The Diploma in Engineering (Dip.Eng.), Diploma in Technology, Diploma in Technical Education, Diploma in Engineering & Technology is a program focused on practical and skills-oriented training . It is a technical course that only covers the essentials when ranked with an undergraduate engineering degree. It aims to provide students with industry or job related basic engineering knowledge, scientific skills, computing and analysis, mathematical techniques, a sound knowledge of English to communicate in the field and the ability to apply problem-solving techniques.

Its duration is a minimum of three years. India recognises this as an equivalent to pre-engineering or a bridging course when considered for continuing studies in engineering related bachelors or associate degree programs. After successful completion of diploma in engineering course, students can either continue further engineering studies in undergraduate level or get employment as technicians, technologists, supervisors, superintendents, foremen, machinist, workshop technicians, draftsman, station technicians (energy, thermal, aeronautical), automobile technicians, maintenance and service technicians, equipment mechanics and technicians, CAD/CAM programmer, agricultural overseers, instrument technicians, junior instructors, manufacturing, tool and die designers.

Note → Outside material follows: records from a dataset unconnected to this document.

(* ===== verification/StorageAlertsSafety.v ===== *)
(** A pass of the storage assessment: an alert is resolved only when a read
    earned it, an admin released it or its machine is gone; a release is acted
    on once; and the conditions are the assessment's verdicts or untouched. *)
From stdpp Require Import base tactics strings list gmap.
From Stdlib Require Import ZArith Lia.
From S2P Require Import Prelude GoLib GoTime Kube StorageTypes StorageHealth StorageHealthSafety Alerting AlertingSafety StorageAlerts.

Open Scope Z_scope.

(** The reads of a pass change no FrameAlert, a range visits each entry once,
    and SetStatusCondition sets the condition of its type and no other. *)
Class MachineLaws (W : Type) `{AlertLaws W} `{MachineApi W} := {
  storage_policy_reads w : fas (get_storage_policy w).2 = fas w;
  network_policy_reads w : fas (get_network_policy w).2 = fas w;
  machine_reads n w : fas (get_machine n w).2 = fas w;
  wall_reads w : fas (wall_now w).2 = fas w;
  range_reads m w : fas (range_alerts m w).2 = fas w;
  range_perm m w : (range_alerts m w).1 ≡ₚ map_to_list m;
  set_condition_in cs c : c ∈ set_status_condition cs c;
  set_condition_other cs c c' : c_Type c' <> c_Type c -> c' ∈ set_status_condition cs c <-> c' ∈ cs
}.

Section Safety.
Context {W : Type} {AA : AlertApi W} {AL : AlertLaws W} {MA : MachineApi W} {ML : MachineLaws W} {RO : RangeOrder}.
Context (alerts_on : bool).

Definition is_resolved (w : W) (n : string) : Prop :=
  exists fa, fas w !! n = Some fa /\ fa_State fa = AlertStateResolved.

(** Between [w] and [w'] only the objects [P] were resolved. *)
Definition resolves (P : string -> Prop) (w w' : W) : Prop := forall n, is_resolved w' n -> is_resolved w n \/ P n.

In some countries, one can apply for this diploma after completion of 10th grade (Secondary School Certificate).

==Disciplines==
Diplomas in engineering can be obtained in India in many disciplines such as:

- Aeronautical engineering
- Architecture/Architectural engineering
- Automobile/Automotive engineering
- Ceramic Engineering
- Civil engineering
- Chemical engineering
- Computer engineering/Computer Science and engineering
- Environmental engineering
- Electrical engineering
- Electronics engineering
- Telecommunication/Communication engineering
- Electrical and Electronics Engineering
- Electronics and Telecommunication/Communication engineering
- Food technology/engineering
- Glass Engineering
- Refrigeration and Air-Conditioning engineering
- Information technology/engineering
- Instrumentation and Control engineering
- Mechanical engineering
- Mining/Mining and Mine Survey Engineering
- Industrial and Production engineering
- Marine engineering
- Materials engineering
- Mechatronics engineering
- Manufacturing engineering
- Mining Engineering
- Petroleum engineering
- Polymer engineering
- Power Technology engineering
- Plastic technology/engineering
- Printing technology/engineering
- Software engineering
- Rubber technology/engineering
- Textile engineering
- Tool and Die engineering

==Bangladesh==

In Bangladesh, the diploma in different Technology disciplines (Example: Electrical/Civil/Mechanical Technology) is a Diploma degree awarded by the Bangladesh Technical Education Board and offered by polytechnic institutes. Students can get admitted to diploma in various technology course after completion of their secondary school level. It is a 4-year program with three-and-a-half-year study and six months mandatory internship. Diploma is awarded in a specific branch of Technology. Curriculum includes basic knowledge of engineering, science and practical sessions for skill development.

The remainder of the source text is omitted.